> **PROMPT**: Find the string "through" in the records. Copy every line it appears in.

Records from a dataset

(** * TopoModelX tutorial notebooks: training / evaluation loops

    A shallow embedding of the Python code of the three tutorial notebooks

    - [tutorials/cell/ccxn_train.ipynb]        (CCXN, cell complexes),
    - [tutorials/hypergraph/template_train.ipynb] (TemplateNN, hypergraphs),
    - the simplicial HSN notebook               (HSN, node classification),

    under exact real arithmetic: a tensor entry is a real number, or, where
    the code itself deals with it ([torch.nanmean], [torch.isnan]), the value
    NaN.  Rounding, overflow and infinities of IEEE floats are not modelled:
    the statements below are about features that are finite numbers or NaN
    and about exact sums and quotients. *)

From Stdlib Require Import Reals Lra Lia List ZArith QArith Qround Bool.
Import ListNotations.
Close Scope Q_scope.

Set Implicit Arguments.

(* ================================================================== *)
(** * Scalars *)
(* ================================================================== *)

Module Scalar.

(** An entry of a float tensor: a real number or NaN. *)
Inductive fval : Type :=
| Num (r : R)
| NaN.

(** [torch.isnan] on one entry. *)
Definition isnan (v : fval) : bool :=
  match v with NaN => true | Num _ => false end.

(** Arithmetic on entries; NaN is absorbing. *)
Definition fadd (a b : fval) : fval :=
  match a, b with Num x, Num y => Num (x + y) | _, _ => NaN end.

Definition fmul (a b : fval) : fval :=
  match a, b with Num x, Num y => Num (x * y) | _, _ => NaN end.

(** Boolean comparisons on reals ([>], [>=], [==] of the tensor library). *)
Definition Rgtb (a b : R) : bool := if Rlt_dec b a then true else false.
Definition Rgeb (a b : R) : bool := if Rle_dec b a then true else false.
Definition Reqb (a b : R) : bool := if Req_dec_T a b then true else false.

(** [torch.sigmoid] on one entry. *)
Definition sigmoid (x : R) : R := (1 / (1 + exp (- x)))%R.

(** Sum of a list of reals ([sum], the numerator of a mean). *)
Definition Rsum (l : list R) : R := fold_right Rplus 0%R l.

(** [tensor.mean()] / [np.mean] of a flat sequence: the sum over the number
    of entries; over an empty sequence the quotient is 0/0, that is NaN. *)
Definition mean (l : list R) : fval :=
  match l with
  | [] => NaN
  | _ :: _ => Num (Rsum l / INR (length l))
  end.

End Scalar.
Import Scalar.

(* ================================================================== *)
(** * Run-time errors *)
(* ================================================================== *)

(** The exceptions the notebooks can raise in the modelled fragment.  None
    of them is caught: an exception aborts the run. *)
Inductive exn : Type :=
| UnboundLocalError   (* a local read before any assignment *)
| ZeroDivisionError   (* [correct / num_samples], [epoch_i % test_interval] *)
| RuntimeError        (* shapes that cannot be multiplied or broadcast *)
| IndexError          (* a reduction over, or an index into, an empty tensor *)
| ValueError.         (* an invalid argument of a library call *)

Inductive result (A : Type) : Type :=
| Ok (a : A)
| Raise (e : exn).
Arguments Ok {A} a.
Arguments Raise {A} e.

Definition bind {A B : Type} (r : result A) (k : A -> result B) : result B :=
  match r with
  | Ok a => k a
  | Raise e => Raise e
  end.

Notation "x <- c ;; k" := (bind c (fun x => k))
  (at level 61, c at next level, right associativity).

(* ================================================================== *)
(** * [torch.nn.Linear] *)
(* ================================================================== *)

Section LinearLayer.
Variable T : Type.
Variables (zero : T) (add mul : T -> T -> T).

(** Trainable parameters of a linear head: [weight] has one row per output
    feature, [bias] one entry per output feature. *)
Record LinearParams : Type := mkLinearParams {
  weight : list (list T);
  bias : list T
}.

Definition dot (w x : list T) : T :=
  fold_right add zero (map (fun wx => mul (fst wx) (snd wx)) (combine w x)).

(** One input row through [Linear(_, out_features)]: entry [i] of the
    result is [weight[i] . x + bias[i]]. *)
Definition linear_row (out_features : nat) (p : LinearParams) (x : list T)
  : list T :=
  map (fun i => add (dot (nth i (weight p) []) x) (nth i (bias p) zero))
      (seq 0 out_features).

(** A matrix [n, in_features] through the head gives [n, out_features]. *)
Definition linear (out_features : nat) (p : LinearParams)
           (X : list (list T)) : list (list T) :=
  map (linear_row out_features p) X.

(** The shape check of [torch.nn.functional.linear]: the head has
    [out_features] weight rows and [out_features] biases, and the input row
    is as wide as each weight row ([in_features]).  On a mismatch the call
    raises [RuntimeError] ("mat1 and mat2 shapes cannot be multiplied"). *)
Definition linear_shapes_ok (out_features : nat) (p : LinearParams)
           (x : list T) : bool :=
  Nat.eqb (length (weight p)) out_features &&
  Nat.eqb (length (bias p)) out_features &&
  forallb (fun w => Nat.eqb (length w) (length x)) (weight p).

Definition linear_row_checked (out_features : nat) (p : LinearParams)
           (x : list T) : result (list T) :=
  if linear_shapes_ok out_features p x
  then Ok (linear_row out_features p x)
  else Raise RuntimeError.

(** The head on the rows of a matrix, the first mismatch raising.  A
    matrix without rows has no row to check: it gives the matrix without
    rows of shape [0, out_features]. *)
Fixpoint linear_checked (out_features : nat) (p : LinearParams)
         (X : list (list T)) : result (list (list T)) :=
  match X with
  | [] => Ok []
  | x :: rest =>
      r <- linear_row_checked out_features p x ;;
      rs <- linear_checked out_features p rest ;;
      Ok (r :: rs)
  end.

> **TASK RESULT**:
(** One input row through [Linear(_, out_features)]: entry [i] of the
(** A matrix [n, in_features] through the head gives [n, out_features]. *)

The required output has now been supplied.